我通过PIL和numpy处理的图片现在是一个numpy array,我希望它存回png格式,于是查到了scipy.misc.toimage可以做到,但是这里面有一些需要注意的地方。
直接上我的code(包含处理过程,image_pooling()的最后一句是存图):
#-*-coding:utf-8-*-
import os
import random
import shutil
from PIL import Image
import numpy as np
from collections import Counter
from scipy import misc
def image_pooling( ori_dir='gtFine/train/', goal_dir='gtFine_pool/train/' ):
sub_dirs_ori = [f1 for f1 in os.listdir(ori_dir) if os.path.isdir(os.path.abspath(os.path.join(ori_dir,f1)))]
# print sub_dirs_ori
# img_index = 0
# train_files = []
# assert len(sub_dirs_data) == len(sub_dirs_labels)
for sub_dir in sub_dirs_ori:
ori_complete_dir = os.path.join(ori_dir, sub_dir)
goal_complete_dir = os.path.join(goal_dir, sub_dir)
os.mkdir(goal_complete_dir)
for f in os.listdir(ori_complete_dir):
ori_path = os.path.abspath(os.path.join(ori_complete_dir, f))
print "original_path is ", ori_path
goal_path = os.path.abspath(os.path.join(goal_complete_dir, f))
print "goal_path is ", goal_path
if os.path.isfile(ori_path) and 'labelIds' in f:
# shutil.copyfile(ori_path, goal_path)
img = np.array(Image.open(ori_path))
print img.shape
img_goal = np.zeros((img.shape[0]//8, img.shape[1]//8))
pool_h = img.shape[0]//8
pool_w = img.shape[1]//8
for i in range(pool_h):
for j in range(pool_w):
img_goal[i,j] = int( Counter((img[8*i:8*(i+1),8*j:8*(j+1)].flatten())).most_common(1)[0][0] )
# print img_goal
misc.toimage(img_goal, cmin=0, cmax=255).save(goal_path)
if __name__ == '__main__':
image_pooling()
需要注意的是看下misc.toimage文档说明和source code,如果我们不给cmin和cmax参数的话,保存的时候会把图像按照矩阵中的最大最小值在0-255区间进行normalization。
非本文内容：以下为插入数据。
(** The collections of the extensions, without the Goal candidates and decisions,
    which the code does not list. *)
Definition has_extension_records (s : InquiryState) : bool :=
  negb (is_nil (direct_use_routes s)) || negb (is_nil (reconstruction_routes s))
  || negb (is_nil (consequence_evaluation_routes s)) || negb (is_nil (reacquisition_routes s))
  || negb (is_nil (reacquisition_scaffolds s)) || negb (is_nil (recovery_protocols s))
  || negb (is_nil (retention_packages s)) || negb (is_nil (retrieval_policies s))
  || negb (is_nil (retrieval_queries s)) || negb (is_nil (retrieval_results s))
  || negb (is_nil (reacquisition_requests s)) || negb (is_nil (reacquisition_inquiry_links s))
  || negb (is_nil (recovery_observations s)) || negb (is_nil (recovery_comparisons s))
  || negb (is_nil (consolidation_checkpoints s)) || negb (is_nil (consolidation_candidates s))
  || negb (is_nil (memory_patch_candidates s)) || negb (is_nil (reconsolidation_links s))
  || negb (is_nil (semantic_field_evaluations s)) || negb (is_nil (representation_gaps s))
  || negb (is_nil (learned_probe_candidates s)) || negb (is_nil (probe_evaluations s))
  || negb (is_nil (probe_admission_decisions s)) || negb (is_nil (binding_carrier_manifests s))
  || negb (is_nil (realized_history_derivations s)) || negb (is_nil (compression_contracts s))
  || negb (is_nil (compression_validations s)) || negb (is_nil (exact_compression_licenses s))
  || negb (is_nil (path_residues s)) || negb (is_nil (compression_applications s))
  || negb (is_nil (recovery_licenses s)) || negb (is_nil (retention_capability_links s))
  || negb (is_nil (representation_successor_decisions s)) || negb (is_nil (representation_reopenings s))
  || negb (is_nil (project_anchors s)) || negb (is_nil (capability_limitations s))
  || negb (is_nil (question_contract_candidates s)) || negb (is_nil (question_repertoire_decisions s))
  || negb (is_nil (method_binding_candidates s)) || negb (is_nil (method_admission_decisions s))
  || negb (is_nil (capability_successor_candidates s)) || negb (is_nil (capability_frontiers s))
  || negb (is_nil (implementation_goals s)) || negb (is_nil (candidate_environments s))
  || negb (is_nil (development_evidence s)) || negb (is_nil (independent_reviews s))
  || negb (is_nil (project_successor_decisions s)) || negb (is_nil (promotion_decisions s))
  || negb (is_nil (recursive_cycle_checkpoints s)) || negb (is_nil (recursive_stop_dispositions s)).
这不是我想要的结果,所以要给出cmin和cmax,来确保不会这样做。看misc.toimage源码:
def toimage(arr, high=255, low=0, cmin=None, cmax=None, pal=None,
mode=None, channel_axis=None):
........................
data = (data*1.0 - cmin)*(high - low)/(cmax - cmin) + low
.........................
可以看到如果默认high=255, low=0的话,那cmax和cmin也需要分别等于255和0,这一步的处理才不会影响我们把numpy矩阵完好的存成png图像。